1st President of Kyrgyzstan
- In office 27 October 1990 – 24 March 2005
- Prime Minister: Nasirdin Isanov Andrei Iordan (acting) Tursunbek Chyngyshev Almanbet Matubraimov (acting) Apas Jumagulov Kubanychbek Jumaliyev Boris Silayev (acting) Jumabek Ibraimov Boris Silayev (acting) Amangeldy Muraliyev Kurmanbek Bakiyev Nikolai Tanayev
- Vice President: Nasirdin Isanov German Kuznetsov Feliks Kulov
- Preceded by: Position established
- Succeeded by: Ishenbai Kadyrbekov (Acting)

Personal details
- Born: 10 November 1944 (age 81) Kyzyl-Bayrak, Kirghiz SSR, Soviet Union (now Kyrgyzstan)
- Party: Independent Forward Kyrgyzstan Party (affiliated)
- Spouse: Mayram Akayeva
- Children: 4, including Bermet and Aidar

= Askar Akayev =

President of Kyrgyzstan from 1990 to 2005

Askar Akayevich Akayev (Аскар Акай уулу Акаев, /ky/; born 10 November 1944) is a Kyrgyz former politician who served as President of Kyrgyzstan from 1990 until being overthrown in the March 2005 Tulip Revolution.

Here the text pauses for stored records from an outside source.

(** Removing a subscriber that no entry uses; listeners forget it. *)
Lemma Struct_remove_sub k d m t t' :
  table (sh_inst sh) kSubscriber sub_handle m -> hm_at (sh_subs sh) k = Some d ->
  (forall j, hm_at m j = if decide (k = j) then None else hm_at (sh_subs sh) j) ->
  hm_at (sh_topics sh) (sub_topic d) = Some t ->
  t' = t <| ts_subs ::= vs_Remove k |> ->
  (forall j e, hm_at (sh_entries sh) j = Some e -> e_subscriber e <> k) ->
  Struct (sh <| sh_subs := m |> <| sh_topics ::= hm_set (sub_topic d) t' |>
             <| sh_listeners ::= fmap (forget_subscriber k) |>).
Proof using HS.
  intros Hm Hk Hat Ht -> Hfree. destruct HS. split; shape_simpl; try done.
  - by eapply table_set.
  - by eapply names_set.
  - by eapply linked_topic.
  - by eapply linked_remove.
  - by eapply linked_topic.
  - intros j e He. destruct (st_entry_sub0 j e He) as (b & Hb & ?). exists b.
    rewrite Hat, decide_False by (symmetry; by eapply Hfree). done.
  - intros j b. rewrite Hat. case_decide; [done|apply st_queue0].
  - by eapply multis_set.
  - intros h l'. rewrite lookup_fmap, fmap_Some. intros (l & Hl & ->).
    destruct (st_listener0 h l Hl) as [H1 H2 H3 H4]. unfold forget_subscriber.
    case_decide as E; split; shape_simpl; try done.
    intros j Hj. rewrite Hat, decide_False by congruence. auto.
  - intros h Hh. rewrite lookup_fmap. apply fmap_is_Some. auto.
Qed.
End Add.

Section AddEntry.
Context (sh : Shape) (HS : Struct sh).

(** Adding an entry for a subscriber that no entry and no listener owns *)
Lemma Struct_add_entry k e m t t' d :
  table (sh_inst sh) kEntry e_handle m -> hm_at (sh_entries sh) k = None ->
  (forall j, hm_at m j = if decide (k = j) then Some e else hm_at (sh_entries sh) j) ->
  hm_at (sh_topics sh) (e_topic e) = Some t ->
  t' = t <| ts_entries ::= vs_Add k |> ->
  hm_at (sh_subs sh) (e_subscriber e) = Some d -> sub_topic d = e_topic e ->
  (forall j e', hm_at (sh_entries sh) j = Some e' -> e_subscriber e' <> e_subscriber e) ->
  (forall h l, sh_listeners sh !! h = Some l -> l_subscriber l <> Some (e_subscriber e)) ->
  Struct (sh <| sh_entries := m |> <| sh_topics ::= hm_set (e_topic e) t' |>).
Proof using HS.
  intros Hm Hk Hat Ht -> Hd Hdt Hfree Hown. destruct HS. split; shape_simpl; try done.
  - by eapply table_set.
  - by eapply names_set.
  - by eapply linked_topic.
  - by eapply linked_topic.
  - by eapply linked_add.
  - intros j e'. rewrite Hat. case_decide; [|apply st_entry_sub0].
    intros [= <-]. eauto.
  - intros j j' a a'. rewrite !Hat. repeat case_decide; try naive_solver.
    all: intros; simplify_eq; exfalso; by eapply Hfree.
  - by eapply multis_set.
  - intros h l Hl. destruct (st_listener0 h l Hl) as [H1 H2 H3 H4].
    split; try done. shape_simpl. intros k' j a Ho Hs. rewrite Hat.
    case_decide; [|by eapply H4]. intros [= <-] <-. by eapply Hown.
Qed.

Akayev became president of Kyrgyzstan in 1990, a year before the Fall of the Soviet Union, and he remained in his post after Kyrgyzstan became independent. Initially a communist, Akayev promoted privatization in Kyrgyzstan during his presidency.

While Kyrgyzstan under his rule was less authoritarian than the other Central Asian states, Akayev still ruled an authoritarian regime. He was re-elected twice in elections widely considered rigged, and faced numerous protests against his rule during the early 2000s.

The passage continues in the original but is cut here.